→ **Dataset**
(** * polyglot-detect: the multi-engine language detection aggregator

    A shallow embedding of [src/main.py]: the three engine adapters
    ([detect_language_fasttext], [detect_language_gcld3],
    [detect_language_langdetect]), the aggregator [detect_language] and the
    markdown report it renders.

    The three engines (fastText's [predict], gcld3's [FindLanguage] and
    langdetect's [detect]) are third-party libraries; they enter the model as
    the fields of a record [Engines], so every statement below is about the
    adapters' own code, for whatever the engines answer. *)

From Stdlib Require Import ZArith List String Ascii Bool Lia.
From Stdlib Require Import SpecFloat DecimalString.
Import ListNotations.

Open Scope string_scope.
Open Scope Z_scope.

(** ** Exceptions and results

    A Python call either returns a value or raises.  Every exception the
    engines and the adapters' own indexing raise derives from [Exception],
    which is what the adapters' [except Exception] clauses catch. *)

Inductive Exception : Type :=
| IndexError
| ValueError (msg : string)
| TypeError (msg : string)
| EngineError (msg : string).

Inductive result (A : Type) : Type :=
| Ok (a : A)
| Raise (e : Exception).

Arguments Ok {A} a.
Arguments Raise {A} e.

Definition bind {A B : Type} (c : result A) (k : A -> result B) : result B :=
  match c with
  | Ok a => k a
  | Raise e => Raise e
  end.

(** [try: c except Exception as e: h e] *)
Definition try_except {A : Type} (c : result A) (h : Exception -> result A)
  : result A :=
  match c with
  | Ok a => Ok a
  | Raise e => h e
  end.

Notation "x <- c ;; k" := (bind c (fun x => k))
  (at level 61, c at next level, right associativity).
Notation "' p <- c ;; k" := (bind c (fun x => let 'p := x in k))
  (at level 61, p pattern, c at next level, right associativity).

Definition returns {A : Type} (c : result A) : Prop := exists a, c = Ok a.

(** ** Python floats

    A Python [float] is an IEEE 754 binary64 value; [spec_float] is the
    Standard Library's inductive description of those values
    ([S754_finite s m e] is [(-1)^s * m * 2^e]). *)

Definition float : Type := spec_float.
(** C3 (amended): in a valid respondent document, when a question has no
    [valueSingle] entry and each of its [valueText] entries has no text
    (the key is missing, or its value is [None]), the output has no record
    for the question. *)
Theorem absent_text_suppressed
    sid json_data data mapping singles texts name :
  questions_mapping json_data = Ok mapping ->
  valid_respondent data = true ->
  valueSingle data = Ok singles ->
  valueText data = Ok texts ->
  (forall e, e ∈ singles -> py_getitem e "@name" <> Ok name) ->
  (forall e, e ∈ texts -> py_getitem e "@name" = Ok name ->
             py_get e "#text" JNull = Ok JNull) ->
  exists out, get_answers sid json_data data = Ok out /\ name ∉ names out.
Proof.
  intros Hm Hv Hs Ht Hnochoice Hnotext.
  destruct (get_answers_valid sid _ _ _ _ _ Hm Hv Hs Ht)
    as (rid & p1 & p2 & kept & Hout & Hp1 & Hsub & Hp2 & _).
  exists (p1 ++ p2). split; [exact Hout|].
  intros Hin. apply list_elem_of_fmap in Hin as (r & -> & Hr).
  apply elem_of_app in Hr as [Hr|Hr].
  - destruct (from_choice_elem _ _ _ _ _ _ _ Hp1 Hr) as (e & He & Hfrom).
    destruct Hfrom as (n & v & c & qt & ct & t & Hn & _ & _ & _ & _ & _ & ->).
    by apply (Hnochoice e He).
  - destruct (from_text_elem _ _ _ _ _ _ Hp2 Hr) as (e & He & Hfrom).
    destruct Hfrom as (n & qt & t & Hn & _ & Htext & Hnn & ->).
    apply (elem_of_sublist _ _ _ Hsub) in He.
    specialize (Hnotext e He Hn). congruence.
Qed.

Lemma absent_text_suppressed_witness :
  exists out,
    get_answers "S" survey answers_absent_text = Ok out /\
    JStr "Q2" ∉ names out.
Proof.
  apply (absent_text_suppressed "S" survey answers_absent_text
           survey_index
           [] [JDict [("@name", JStr "Q2")]] (JStr "Q2"));
    try reflexivity.
  - intros e He. inversion He.
  - intros e He _. apply list_elem_of_singleton in He as ->. reflexivity.
Defined.

(** ** Order of the output *)

(** C6: the output for a valid respondent document is the records of the
    [valueSingle] entries, one per entry and in the order of the entries,
    followed by the records of those [valueText] entries that give one, in
    the order of the entries. *)
Theorem choice_records_then_text_records
    sid json_data data mapping singles texts :
  questions_mapping json_data = Ok mapping ->
  valid_respondent data = true ->
  valueSingle data = Ok singles ->
  valueText data = Ok texts ->
  exists rid p1 p2 kept,
    get_answers sid json_data data = Ok (p1 ++ p2) /\
    Forall2 (from_choice mapping texts rid sid) singles p1 /\
    sublist kept texts /\
    Forall2 (from_text mapping rid sid) kept p2.
Proof.
  intros Hm Hv Hs Ht.
  destruct (get_answers_valid sid _ _ _ _ _ Hm Hv Hs Ht)
    as (rid & p1 & p2 & kept & Hout & Hp1 & Hsub & Hp2 & _).
  exists rid, p1, p2, kept. auto.
Qed.

Lemma choice_records_then_text_records_witness :
  exists rid p1 p2 kept,
    get_answers "S" survey answers_scenario = Ok (p1 ++ p2) /\
    Forall2 (from_choice
               survey_index
               [free_text "Q1" "Maybe, unsure"; free_text "Q2" "free comment"]
               rid "S")
      [single "Q1" "1"] p1 /\
    sublist kept
      [free_text "Q1" "Maybe, unsure"; free_text "Q2" "free comment"] /\
    Forall2 (from_text
               survey_index
               rid "S")
      kept p2.
Proof.
  apply (choice_records_then_text_records "S" survey answers_scenario);
    reflexivity.
Defined.

(** ** Building the index *)

Lemma pymap_lookup_insert_eq {V} (k : json) (v : V) (m : pymap V) :
  hashable k = true -> pymap_lookup k (pymap_insert k v m) = Some v.
Proof.
  intros Hh. induction m as [|[k' v'] m IH]; simpl.
  - by rewrite py_eq_refl.
  - destruct (py_eq k' k) eqn:Eq; simpl; by rewrite Eq.
Qed.

Lemma pymap_lookup_insert_ne {V} (k k2 : json) (v : V) (m : pymap V) :
  hashable k = true -> k <> k2 ->
  pymap_lookup k2 (pymap_insert k v m) = pymap_lookup k2 m.
Proof.
  intros Hh Hne. induction m as [|[k' v'] m IH]; simpl.
  - destruct (py_eq k k2) eqn:Eq; [|done].
    by apply (py_eq_hashable_l _ _ Hh) in Eq.
  - destruct (py_eq k' k) eqn:Eq; simpl.
    + apply (py_eq_hashable_r _ _ Hh) in Eq as ->.
      destruct (py_eq k k2) eqn:Eq2; [|done].
      by apply (py_eq_hashable_l _ _ Hh) in Eq2.
    + by rewrite IH.
Qed.

Section insert_loop.
Context {V : Type}.
Variable step : pymap V -> json -> result (pymap V).
Variable key : json -> result json.
Variable stores : json -> V -> Prop.

Hypothesis step_Ok : forall m x m',
  step m x = Ok m' ->
  exists k v, key x = Ok k /\ hashable k = true /\ stores x v /\
              m' = pymap_insert k v m.

Lemma insert_loop_other (l : list json) (m0 m : pymap V) (k : json) :
  for_each step l m0 = Ok m ->
  (forall x, x ∈ l -> key x <> Ok k) ->
  pymap_lookup k m = pymap_lookup k m0.
Proof.
  revert m0. induction l as [|x l IH]; simpl; intros m0 H Hother.
  - by injection H as <-.
  - inv_bind H. destruct (step_Ok _ _ _ E) as (k' & v & Hk & Hh & _ & ->).
    rewrite (IH _ H).
    + apply pymap_lookup_insert_ne; [done|]. intros ->.
      apply (Hother x); [apply elem_of_cons; by left | done].
    + intros y Hy. apply Hother. apply elem_of_cons. by right.
Qed.

Lemma insert_loop_last (l : list json) (m0 m : pymap V) i x k :
  for_each step l m0 = Ok m ->
  last_with_key key l i x k ->
  exists v, pymap_lookup k m = Some v /\ stores x v.
Proof.
  revert m0 i. induction l as [|y l IH]; intros m0 i H (Hi & Hk & Hlast).
  - done.
  - simpl in H. inv_bind H.
    destruct (step_Ok _ _ _ E) as (k' & v & Hk' & Hh & Hv & ->).
    destruct i as [|i]; simpl in Hi.
    + injection Hi as ->. assert (k' = k) as -> by congruence.
      exists v. split; [|done].
      rewrite (insert_loop_other _ _ _ _ H).
      * by apply pymap_lookup_insert_eq.
      * intros z Hz. apply list_elem_of_lookup in Hz as (i' & Hz).
        apply (Hlast (S i')); [lia | done].
    + apply (IH _ i H). split; [done|]. split; [done|].
      intros i' x' Hlt. apply (Hlast (S i')). lia.
Qed.
End insert_loop.

Lemma text_of_Ok (x t : json) :
  text_of x = Ok t ->
  exists tb, py_getitem x "text" = Ok (JDict tb) /\
             t = default (JStr "") (assoc "#text" tb).
Proof.
  unfold text_of. intros H. inv_bind H.
  destruct a; simpl in H; try discriminate.
  injection H as <-. eauto.
Qed.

→ **Task goal**
Write out exactly the lines above from the line with "exists (p1 ++ p2). split; [exact Hout|]." through the line with "- destruct (from_text_elem", both of them included, and leave out all other lines.

→ **Written solution**
  exists (p1 ++ p2). split; [exact Hout|].
  intros Hin. apply list_elem_of_fmap in Hin as (r & -> & Hr).
  apply elem_of_app in Hr as [Hr|Hr].
  - destruct (from_choice_elem _ _ _ _ _ _ _ Hp1 Hr) as (e & He & Hfrom).
    destruct Hfrom as (n & v & c & qt & ct & t & Hn & _ & _ & _ & _ & _ & ->).
    by apply (Hnochoice e He).
  - destruct (from_text_elem _ _ _ _ _ _ Hp2 Hr) as (e & He & Hfrom).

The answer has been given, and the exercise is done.